Health insurance provisions more likely to be included in a Republican approach include the creation of high-risk pools for those with preexisting conditions and broader access to HSAs, Hoppe said.

Chandler said the reconciliation bill also will need to include funding for cost-sharing reduction payments, known as CSRs, which the ACA authorized for marketplace enrollees with incomes of up to 250 percent of the federal poverty level. Congressional Republicans successfully challenged those payments in court, but the marketplaces will not stabilize without such assistance.

Those payments are key to the stability of the marketplaces in 2018, even after the Trump administration recently issued a stabilization rule.

“I don’t see how any responsible insurer can write premium rates without knowing if they are going to get 15 percent of their income or not,” Chandler said, referring to the estimated revenue from CSRs.

However, Chandler panned Trump’s call to allow interstate insurance purchases.

“That is not a cure-all for the problem we are facing,” Chandler said.

Medicaid Provisions

A Fitch Ratings analysis of Trump’s speech noted that it hinted at some support for continued federal funding for the ACA’s newly eligible Medicaid enrollees—estimated by the U.S. Department of Health and Human Services (HHS) at 9.1 million people in FY15. HHS estimated that states received $58.1 billion in funding to provide that coverage in 2015

Fitch concluded that Trump’s comments implied support for the block-grant or per-capita-cap approach described in an ACA repeal-and-replacement outline recently issued by Ryan. Those approaches would establish limits on federal spending while providing unspecified new implementation flexibility for states.

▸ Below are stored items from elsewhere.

Definition workloadsInScope (b : deployBackend) (s : ingressTunnelScope) : res tunnelError (list bytes) :=
  if negb (bytes_eqb (sc_deployment s) []) then Ok [sc_deployment s]
  else
    match bk_list b with
    | None => Err ErrListing
    | Some sts => Ok (map fst (filter (fun st => snd st = Some (sc_project s)) sts))
    end.

(** What is live, by key: the public name and the host it stands for, if it needs an alias. *)
Abbreviation liveTunnels := (gmap bytes (option (bytes * bytes))).

Section Tunnel.
  Context `{UC : UnicodeCase}.

Definition hostsOfWorkload (t : Table) (b : deployBackend) (w : bytes) : list bytes :=
  match bk_gateway b with
  | Some (hosts, _) =>
      match hosts w with
      | Some (h :: hs) => h :: hs
      | _ => table_HostsFor t w
      end
  | None => table_HostsFor t w
  end.

Definition ingressHostsFor (t : Table) (b : deployBackend) (s : ingressTunnelScope) : res tunnelError (list bytes) :=
  workloadsInScope b s ≫= fun ws =>
  Ok (sortStrings (remove_dups (filter (fun h => h <> []) (map CanonicalHost (concat (map (hostsOfWorkload t b) ws)))))).

Inductive frontKind : Type :=
| Controller
| Mux.

Definition resolveIngressFront (t : Table) (b : deployBackend) (s : ingressTunnelScope) (raw : bool)
    : res tunnelError (frontKind * list bytes) :=
  ingressHostsFor t b s ≫= fun hosts =>
  if (length hosts =? 0)%nat then Err ErrNoIngress
  else
    match bk_gateway b with
    | Some (_, dial) => if dial raw then Ok (Controller, hosts) else Ok (Mux, hosts)
    | None => Ok (Mux, hosts)
    end.

(** [strings.EqualFold] with "tcp", whose letters fold only with their capitals *)
Definition isRawProto (proto : bytes) : bool := bytes_eqb (toLower (trimSpace proto)) (go "tcp").

(** The host mode the bridge settles, or why there is no bridge. *)
Definition ingressBridge (front : frontKind) (hostMode proto : bytes) : res tunnelError bytes :=
  match front with
  | Controller => if bytes_eqb hostMode (go "rewrite") then Err ErrRewriteController else Ok (go "passthrough")
  | Mux => if isRawProto proto then Err ErrRawMux else Ok hostMode
  end.

(** ** Sessions *)

(** [ts_cleanup]: the hostnames whose alias its cleanups withdraw. *)
Record tunnelSession := mkSession { ts_url : bytes; ts_cleanup : list bytes; ts_torn : bool; ts_dead : bool }.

“Fitch anticipates states would likely respond with health care spending cuts, cuts to other programs such as education, and revenue measures,” Fitch analysts wrote.

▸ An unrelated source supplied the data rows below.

(* ===== verification/EgressRelay.v ===== *)
(** * Egress relay

    The three places a workload's connection passes: the caretaker beside it
    ([pkg/caretaker/egress.go], [egress_transparent.go]), the server ([pkg/server/egress_relay.go]) and
    the client that deployed it ([pkg/deploywire/egress.go]).  Each reads a destination and asks the
    policy again.

    - the caretaker: [routeUpstream], [handleSocks5], [handleConnect], [forwardHTTP], [handleHTTP],
      [handleTransparent]; what it writes on a relay stream is [OpenEgress].
    - the server: [relayEgress], [relayEgressSession], [pipeGatewayEgress], [EgressRoute].
    - the client: [serveEgress], [egressHandlerFor], [serveOneLine].

    A step reports the dials it attempts; whether a dial succeeds and the bytes spliced after it do
    not change where they go.  Requests an HTTP client sends come as [http.ReadRequest] gives
    them.  [pick] says which idle runtime a script policy uses. *)
From stdpp Require Import base list gmap strings.
From Stdlib Require Import ZArith Lia.
From Stdlib.Strings Require Import Byte.
From S2P Require Import Prelude GoStd GoNet GoJson GoUnicode Socks5 EgressPolicy.
Open Scope Z_scope.

(** ** Lines *)

Definition maxLineLen : nat := 4096.
Definition newline : byte := Byte.x0a.

(** [wire.ReadLine]: [b] is what has been read of the line. *)
Fixpoint readLineFrom (n : nat) (r : bytes) : option (bytes * bytes) :=
  match r with
  | [] => None
  | c :: r =>
      if bool_decide (c = newline) then Some ([], r)
      else if (maxLineLen <=? n)%nat then None
      else '(line, rest) ← readLineFrom (S n) r; Some (c :: line, rest)
  end.

Definition ReadLine (r : bytes) : option (bytes * bytes) := readLineFrom 0 r.

Definition OpenEgress (session route dest : bytes) : bytes :=
  session ++ [newline] ++ route ++ [newline] ++ dest ++ [newline].

Definition OpenEgressBacking (dest : bytes) : bytes := dest ++ [newline].

Section Relay.
  Context `{UC : UnicodeCase} `{JS : Sobek}.

(** The destination a policy is asked about. *)
Definition destFor (host : bytes) (port : Z) : Dest := mkDest host (ParseIP host) port.

(** ** The caretaker *)

(** The fields that decide where a connection goes; the address of the server, the mode and the ports are the
    listener's. *)
Record EgressRole := mkEgressRole { ro_Session : bytes; ro_Rules : list EgressRule; ro_Script : bytes; ro_Default : bytes }.

Definition role_policy (r : EgressRole) : res policyErr eg_Policy :=
  Compile (mkEgressSpec [] [] ∅ (ro_Rules r) (ro_Script r) (ro_Default r) 0).

(** The role [planEgress] gives the companion of a deployment. *)
Definition planRole (session : bytes) (e : EgressSpec) : EgressRole :=
  mkEgressRole session (eg_Rules e) (eg_Script e) (eg_Default e).

Inductive egressError : Type :=
| EParse
| EPolicy
| EOpen
| EDial
| EDenied
| ECommand
| EAddress.

(** What the caretaker does on the outside. *)
Inductive upstream : Type :=
| UpRelay (header : bytes)
| UpDirect (dest : bytes).

(** [ok]: whether opening the stream or dialing succeeds. The attempt is reported with the outcome. *)
Definition routeUpstream (pick : option nat) (ok : bool) (session dest : bytes) (pol : eg_Policy)
    : eg_Policy * option upstream * res egressError () :=
  match SplitHostPort dest with
  | None => (pol, None, Err EParse)
  | Some (host, portStr) =>
      let '(pol, (route, err)) := Route pick pol (destFor host (fst (Atoi portStr))) in
      if err : bool then (pol, None, Err EPolicy)
      else if bytes_eqb route RouteClient || bytes_eqb route RouteGateway then
        (pol, Some (UpRelay (OpenEgress session route dest)), if ok then Ok () else Err EOpen)
      else if bytes_eqb route RouteCluster then (pol, Some (UpDirect dest), if ok then Ok () else Err EDial)
      else (pol, None, Err EDenied)
  end.

(** What is written to the workload, the attempt on the outside, the error the boundary logs, and whether the connection is
    joined to the outside. *)
Record handled := mkHandled { h_wrote : list bytes; h_up : option upstream; h_err : option egressError; h_spliced : bool }.

Definition quiet (wrote : list bytes) : handled := mkHandled wrote None None false.

Definition socksReply (status : byte) : bytes :=
  [Byte.x05; status; Byte.x00; Byte.x01; Byte.x00; Byte.x00; Byte.x00; Byte.x00; Byte.x00; Byte.x00].

(** [readSocksAddr] *)
Definition readSocksAddr (atyp : byte) (r : bytes) : option (bytes * bytes) :=
  if bool_decide (atyp = Byte.x01) then '(b, r) ← sockRead 4 r; Some (ipString b, r)
  else if bool_decide (atyp = Byte.x04) then '(b, r) ← sockRead 16 r; Some (ipString b, r)
  else if bool_decide (atyp = Byte.x03) then '(n, r) ← sockRead 1 r; sockRead (Z.to_nat (be_get n)) r
  else None.

(** The greeting; [wok]: the answer could be written. *)
Definition socksGreeting (wok : bool) (r : bytes) : list bytes * option bytes :=
  match sockRead 2 r with
  | Some ([ver; n], r) =>
      if negb (bool_decide (ver = Byte.x05)) then ([], None)
      else match sockRead (Z.to_nat (Z_of_byte n)) r with
           | None => ([], None)
           | Some (_, r) => ([[Byte.x05; Byte.x00]], if wok then Some r else None)
           end
  | _ => ([], None)
  end.

Definition handleSocks5 (pick : option nat) (wok ok : bool) (session : bytes) (pol : eg_Policy) (inp : bytes) : eg_Policy * handled :=
  let '(wrote, r) := socksGreeting wok inp in
  match r with
  | None => (pol, quiet wrote)
  | Some r =>
      match sockRead 4 r with
      | Some ([ver; cmd; _; atyp], r) =>
          if negb (bool_decide (ver = Byte.x05)) || negb (bool_decide (cmd = Byte.x01)) then
            (pol, mkHandled (wrote ++ [socksReply Byte.x07]) None (Some ECommand) false)
          else
            match readSocksAddr atyp r with
            | None => (pol, mkHandled (wrote ++ [socksReply Byte.x08]) None (Some EAddress) false)
            | Some (host, r) =>
                match sockRead 2 r with
                | None => (pol, quiet wrote)
                | Some (pb, _) =>
                    let dest := JoinHostPort host (formatInt (be_get pb)) in
                    let '(pol, up, e) := routeUpstream pick ok session dest pol in
                    (pol, match e with
                          | Err e => mkHandled (wrote ++ [socksReply Byte.x02]) up (Some e) false
                          | Ok _ => mkHandled (wrote ++ [socksReply Byte.x00]) up None true
                          end)
                end
            end
      | _ => (pol, quiet wrote)
      end
  end.

(** A request as [http.ReadRequest] gives it: whether the method is CONNECT, [Host] and the host of the URL, and how
    the exchange with the outside goes. *)
Record httpReq := mkHttpReq {
  q_connect : bool; q_Host : bytes; q_URLHost : bytes;
  q_up : bool;          (* the stream is opened, or the dial succeeds *)
  q_exchange : bool;    (* the request is forwarded and the response read and written back *)
  q_reuse : bool;       (* neither side asks to close *)
}.

Definition withPort (dest port : bytes) : bytes :=
  match SplitHostPort dest with Some _ => dest | None => JoinHostPort dest port end.

Definition handleConnect (pick : option nat) (session : bytes) (pol : eg_Policy) (q : httpReq) : eg_Policy * option upstream :=
  let dest := withPort (q_Host q) (go "443") in
  let '(pol, up, _) := routeUpstream pick (q_up q) session dest pol in (pol, up).

(** The upstream of one forwarded request, and whether the connection goes on. *)
Definition forwardHTTP (pick : option nat) (session : bytes) (pol : eg_Policy) (q : httpReq) : eg_Policy * option upstream * bool :=
  let dest := if bytes_eqb (q_Host q) [] then q_URLHost q else q_Host q in
  let dest := withPort dest (go "80") in
  let '(pol, up, e) := routeUpstream pick (q_up q) session dest pol in
  (pol, up, is_ok e && q_exchange q && q_reuse q).

(** [handleHTTP] on the requests of a connection, each with the runtime a script policy would use. *)
Fixpoint handleHTTP (session : bytes) (pol : eg_Policy) (reqs : list (option nat * httpReq)) : eg_Policy * list upstream :=
  match reqs with
  | [] => (pol, [])
  | (pick, q) :: reqs =>
      if q_connect q then let '(pol, up) := handleConnect pick session pol q in (pol, option_list up)
      else
        let '(pol, up, keepAlive) := forwardHTTP pick session pol q in
        if keepAlive : bool then let '(pol, ups) := handleHTTP session pol reqs in (pol, option_list up ++ ups)
        else (pol, option_list up)
  end.

(** The destination [originalDst] recovers: an IPv4 address and a port, if the kernel gives them. *)
Definition handleTransparent (pick : option nat) (ok : bool) (session : bytes) (pol : eg_Policy) (orig : option (bytes * Z)) : eg_Policy * option upstream :=
  match orig with
  | None => (pol, None)
  | Some (ip, port) =>
      let dst := JoinHostPort (ipString ip) (formatInt port) in
      let '(pol, up, _) := routeUpstream pick ok session dst pol in (pol, up)
  end.

(** A connection of the workload: to the forward proxy, by the first byte, or captured on its way out. *)
Inductive appConn : Type :=
| ASocks (inp : bytes)
| AHttp (reqs : list (option nat * httpReq))
| ATransparent (orig : option (bytes * Z)).

(** What the caretaker attempts on the outside for it. *)
Definition caretakerServe (pick : option nat) (wok ok : bool) (session : bytes) (pol : eg_Policy) (c : appConn) : eg_Policy * list upstream :=
  match c with
  | ASocks inp => let '(pol, h) := handleSocks5 pick wok ok session pol inp in (pol, option_list (h_up h))
  | AHttp reqs => handleHTTP session pol reqs
  | ATransparent orig => let '(pol, up) := handleTransparent pick ok session pol orig in (pol, option_list up)
  end.

(** ** The server *)

(** A deploy-attach session: the egress spec of its deployment, and the policy compiled from it at the first use. *)
Record ServerSession := mkSession { ss_spec : option EgressSpec; ss_policy : option (res policyErr (option eg_Policy)) }.

(** [EgressRoute] *)
Definition sess_compile (s : ServerSession) : res policyErr (option eg_Policy) :=
  match ss_policy s with
  | Some p => p
  | None => match ss_spec s with Some e => p ← Compile e; Ok (Some p) | None => Ok None end
  end.

Definition EgressRoute (pick : option nat) (host : bytes) (port : Z) (s : ServerSession) : ServerSession * (bytes * bool) :=
  match sess_compile s with
  | Err e => (mkSession (ss_spec s) (Some (Err e)), ([], true))
  | Ok None => (mkSession (ss_spec s) (Some (Ok None)), (RouteCluster, false))
  | Ok (Some p) =>
      let '(p, r) := Route pick p (destFor host port) in (mkSession (ss_spec s) (Some (Ok (Some p))), r)
  end.

(** The sessions by id, the operator's opt-in and ceiling. *)
Record Server := mkServer { sv_mounts : gmap bytes ServerSession; sv_egressGateway : bool; sv_egressPolicy : option eg_Policy }.

(** What the server does with a stream: the dial it attempts, or the stream it opens to a session's client with the
    header it writes, each with the bytes it will carry; or nothing. *)
Inductive relayed : Type :=
| SDial (dest rest : bytes)
| SBacking (session header rest : bytes)
| SDropped.

Definition pipeGatewayEgress (pick : option nat) (dest rest : bytes) (s : Server) : Server * relayed :=
  if negb (sv_egressGateway s) then (s, SDropped)
  else
    match sv_egressPolicy s with
    | None => (s, SDial dest rest)
    | Some pol =>
        let '(host, portStr) := default ([], []) (SplitHostPort dest) in
        let '(pol, (r, err)) := Route pick pol (destFor host (fst (Atoi portStr))) in
        let s := mkServer (sv_mounts s) (sv_egressGateway s) (Some pol) in
        if err || bytes_eqb r RouteDeny then (s, SDropped) else (s, SDial dest rest)
    end.

Definition relayEgressSession (pick pick' : option nat) (id : bytes) (sess : ServerSession) (dest rest : bytes) (s : Server) : Server * relayed :=
  match SplitHostPort dest with
  | None => (s, SDropped)
  | Some (host, portStr) =>
      let '(sess, (route, err)) := EgressRoute pick host (fst (Atoi portStr)) sess in
      let s := mkServer (<[id := sess]> (sv_mounts s)) (sv_egressGateway s) (sv_egressPolicy s) in
      if err : bool then (s, SDropped)
      else if bytes_eqb route RouteClient then (s, SBacking id (OpenEgressBacking dest) rest)
      else if bytes_eqb route RouteGateway then pipeGatewayEgress pick' dest rest s
      else (s, SDropped)
  end.

Definition relayEgress (pick pick' : option nat) (stream : bytes) (s : Server) : Server * relayed :=
  match ReadLine stream with
  | None => (s, SDropped)
  | Some (session, stream) =>
      match ReadLine stream with
      | None => (s, SDropped)
      | Some (route, stream) =>
          match ReadLine stream with
          | None => (s, SDropped)
          | Some (dest, rest) =>
              match sv_mounts s !! session with
              | Some sess => relayEgressSession pick pick' session sess dest rest s
              | None => if bytes_eqb route RouteGateway then pipeGatewayEgress pick' dest rest s else (s, SDropped)
              end
          end
      end
  end.

(** ** The client *)

(** [atoiSafe], at the width of an [int]. *)
Definition atoiSafe (s : bytes) : Z :=
  let wrap v := (v + 2 ^ 63) mod 2 ^ 64 - 2 ^ 63 in
  let step acc c := match acc with
                    | Some n => if isDigit c then Some (wrap (n * 10 + (Z_of_byte c - 48))) else None
                    | None => None
                    end in
  default 0 (fold_left step s (Some 0)).

(** The dial [serveEgress] attempts; [policy]: the local guard, if any. *)
Definition serveEgress (pick : option nat) (dest : bytes) (policy : option eg_Policy) : option eg_Policy * option bytes :=
  match SplitHostPort dest with
  | None => (policy, None)
  | Some (host, portStr) =>
      match policy with
      | None => (None, Some dest)
      | Some pol =>
          let '(pol, (route, err)) := Route pick pol (destFor host (atoiSafe portStr)) in
          if err || negb (bytes_eqb route RouteClient) then (Some pol, None) else (Some pol, Some dest)
      end
  end.

(** The guard of a deployment's client; none when it serves no egress at all. *)
Definition egressHandlerFor (spec : option EgressSpec) : option (option eg_Policy) :=
  match spec with
  | None => None
  | Some e =>
      if bytes_eqb (eg_Mode e) [] || bytes_eqb (eg_Mode e) (go "env") then None
      else Some (match Compile e with Ok p => Some p | Err _ => None end)
  end.

(** A backing stream on the client: [handler] is what [egressHandlerFor] gave. *)
Definition serveOneLine (pick : option nat) (handler : option (option eg_Policy)) (stream : bytes) : option (option eg_Policy) * option bytes :=
  match handler with
  | None => (None, None)
  | Some guard =>
      match ReadLine stream with
      | None => (handler, None)
      | Some (line, _) => let '(guard, up) := serveEgress pick line guard in (Some guard, up)
      end
  end.

(** ** The path of a connection *)

(** Where a dial is attempted from. *)
Inductive egressExit : Type :=
| FromPod (dest : bytes)
| FromServer (dest : bytes)
| FromClient (dest : bytes).

(** The clients, by session. *)
Definition clientOf (clients : gmap bytes (option (option eg_Policy))) (id : bytes) : option (option eg_Policy) := default None (clients !! id).

Definition relayPath (pick pick' cpick : option nat) (clients : gmap bytes (option (option eg_Policy))) (stream : bytes) (s : Server) : option egressExit :=
  match snd (relayEgress pick pick' stream s) with
  | SDial dest _ => Some (FromServer dest)
  | SBacking id header _ => FromClient <$> snd (serveOneLine cpick (clientOf clients id) header)
  | SDropped => None
  end.

Definition upstreamPath (pick pick' cpick : option nat) (clients : gmap bytes (option (option eg_Policy))) (s : Server) (data : bytes) (up : upstream) : option egressExit :=
  match up with
  | UpDirect dest => Some (FromPod dest)
  | UpRelay header => relayPath pick pick' cpick clients (header ++ data) s
  end.

End Relay.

Although a lack of state flexibility in Medicaid was among the provisions of the leaked draft bill that drew pushback from GOP governors, some policy watchers saw the discussion as part of the legislative process.

“Everybody needs to remember a draft bill is meant to be worked on,” Strazzella said in an interview.

Despite Trump’s emphasis on the role of governors in crafting Medicaid approaches, Hoppe downplayed state leaders’ influence on the federal government’s role in the program going forward.

“There will be a transition period, and that will be part of it,” Hoppe said, referring to an expected shift away from the ACA’s Medicaid expansion in the replacement bill. “The governors will have an important role but not determinative.”  

The Ryan plan significantly reduces the ACA Medicaid expansion’s funding over an unspecified transition period. Trump's speech did not make clear the administration's view of such a decrease, Fitch noted.

Post-Reconciliation Legislation

Portions of the ACA cannot be replaced through a simple-majority vote in favor of a reconciliation package, Hoppe noted. For instance, legislative language that replaces the infrastructure of the ACA’s health insurance program will require the support of some Senate Democrats.

“Those are issues right now that as you look forward over the next four or five months, you see that there’s going to have to be the ability to get 60 votes in the Senate,” Hoppe said.

A follow-up bill also will be needed to address further changes to Medicaid, including reauthorization of the Children’s Health Insurance Program and the future of 340B program, according to Strazzella. That bill could draw on the recommendations of an ongoing Medicaid-overhaul task force led by Rep. Brett Guthrie (R-Ky.).

Follow-up legislation also will need to address the medical liability reforms and drug-cost reduction measures sought by Trump.

“The president is reaching across the aisle, and Rep. [Elijah] Cummings [D-Md.] is reaching across the aisle as well to recognize that they do have a shared interest in the high cost of some prescription medications and how they want to address that,” Strazzella said.